Methods : We used male and female Brown Norway rats (3-4 months old) to elevate intraocular pressure (IOP) by 2.0 M hypertonic saline injections in limbal veins. The changes in global DNA methylation were measured using the ELISA-based 5-methylcytosine (5mC) DNA Quantification Kit (# P-1030, EpiGenetek, Farmingdale, NY) according to manufacturer instructions. The activity of DNA methyltransferases (DNMTs) were measured by Enzyme Assay Kit from EpiGentek (Cat # P-3139, Farmingdale, NY), and changes in the expression pattern of DNMT-1, -3a, and -3b were determined by RT-PCR, WB, and immunohistochemistry.

Results : A significant RGC neuroprotection was offered by Decitabine and SNC-121 treatment at day 42, post glaucomatous injury as measured by Pattern ERGs.
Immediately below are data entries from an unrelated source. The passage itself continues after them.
Lemma malloc_step f nunits prevp p x th (s : U) : hdr s !! p = Some x ->
  malloc_loop (S f) nunits prevp p th s =
    if snd x >=? nunits then take_block nunits prevp p x th s
    else if p =? freep s then malloc_more f nunits th s else malloc_loop f nunits p (fst x) th s.
Proof. intros Hh. cbn [malloc_loop]. rewrite (bind_ok _ _ _ _ _ _ _ (header_ok p x th s Hh)). destruct (snd x >=? nunits); [done|]. rewrite (bind_ok get _ th s s th s eq_refl). by destruct (p =? freep s). Qed.

(** A node that is large enough is taken. *)
Lemma take_here (s : U) fl nunits prevp kp p k nx th : ring s fl -> (p, k) = (base, 0) \/ (p, k) ∈ fl -> hdr s !! p = Some (nx, k) -> hdr s !! prevp = Some (p, kp) ->
  prevp = base \/ prevp ∈ fl.*1 -> (forall b, b ∈ fl -> snd b < 2 ^ 32) -> 0 < nunits <= k ->
  exists s' fl' q, take_block nunits prevp p (nx, k) th s = Ok (q + 16) th s' /\ took s s' fl fl' q nunits.
Proof.
  intros Hr [E|Hin] Hh Hpr Hprev Hsz Hn; [injection E as -> ->; lia|]. specialize (Hsz (p, k) Hin). apply list_elem_of_split in Hin as (l1 & l2 & Hfl).
  apply (take_ok s fl nunits prevp p k nx l1 l2 th); try done. by apply (pred_unique s fl prevp l1 p k l2 kp).
Qed.

Lemma walk (s : U) fl nunits nf kf th : ring s fl -> (forall b, b ∈ fl -> snd b < 2 ^ 32) -> 0 < nunits -> hdr s !! freep s = Some (nf, kf) ->
  (freep s, kf) = (base, 0) \/ (freep s, kf) ∈ fl ->
  forall rot f prevp kp, chain (hdr s) prevp kp rot (freep s) -> prevp = base \/ prevp ∈ fl.*1 -> (forall b, b ∈ rot -> b = (base, 0) \/ b ∈ fl) -> freep s ∉ rot.*1 -> (length rot < f)%nat ->
  (exists s' fl' q, malloc_loop f nunits prevp (default (freep s) (head rot.*1)) th s = Ok (q + 16) th s' /\ took s s' fl fl' q nunits) \/
  ((forall b, b ∈ rot -> snd b < nunits) /\ kf < nunits /\
   malloc_loop f nunits prevp (default (freep s) (head rot.*1)) th s = malloc_more (f - S (length rot)) nunits th s).
Proof.
  intros Hr Hsz Hn Hf Hkf rot. induction rot as [|[a m] rot IH]; intros f prevp kp Hc Hprev Hrot Hnf Hlen; (destruct f as [|f]; [cbn in Hlen; lia|]).
  - cbn [fmap list_fmap head default from_option id]. rewrite (malloc_step f nunits prevp (freep s) (nf, kf)) by done. cbn [snd]. rewrite Z.geb_leb, Z.eqb_refl. destruct (Z.leb_spec nunits kf).
    + left. by apply (take_here s fl nunits prevp kp).
    + right. split; [intros b Hb; by apply not_elem_of_nil in Hb|]. split; [done|]. cbn [length]. by rewrite Nat.sub_succ, Nat.sub_0_r.
  - destruct Hc as [Hp Hc]. pose proof (chain_head _ _ _ _ _ Hc) as Ha. cbn [fmap list_fmap head default from_option id fst]. unfold id. set (nx := default _ _) in *.
    rewrite (malloc_step f nunits prevp a (nx, m)) by done. cbn [fst snd]. rewrite Z.geb_leb. destruct (Z.leb_spec nunits m).
    + left. apply (take_here s fl nunits prevp kp); try done. apply Hrot. set_solver.
    + cbn [fmap list_fmap fst] in Hnf. apply not_elem_of_cons in Hnf as [Hne Hnf]. rewrite (proj2 (Z.eqb_neq a (freep s))) by congruence. cbn in Hlen.
      destruct (IH f a m Hc) as [HA|(HB1 & HB2 & HB3)]; [| intros b Hb; apply Hrot; set_solver|done|lia|by left|].
      * destruct (Hrot (a, m) ltac:(set_solver)) as [E|Hin]; [left; congruence|right; apply list_elem_of_fmap; by exists (a, m)].
      * right. split; [intros b [->|Hb]%elem_of_cons; [done|by apply HB1]|]. split; [done|]. exact HB3.
Qed.
End Malloc.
We also find an increase in genome-wide DNA methylation in the retina samples of ocular hypertensive animals at day 42, post glaucomatous injury, which was significantly inhibited with SNC-121 treatment. Additionally, we found an overall increase in the DNA methyltransferases (DNMTs) activity, mRNA, and protein expression of DNMT1, DNMT3a, and DNMT3b in the retina sections of ocular hypertensive animals at day 7 and 42, post glaucomatous injury.

Conclusions : Our novel data demonstrate that mRNA and protein expression of DNA methyltransferases (DNMTs) and global DNA methylation were increased in the retina of ocular hypertensive animals. Based on these findings it appears that Inhibition of DNA methylation may provide RGC neuroprotection in glaucoma.

This abstract was presented at the 2022 ARVO Annual Meeting, held in Denver, CO, May 1-4, 2022, and virtually.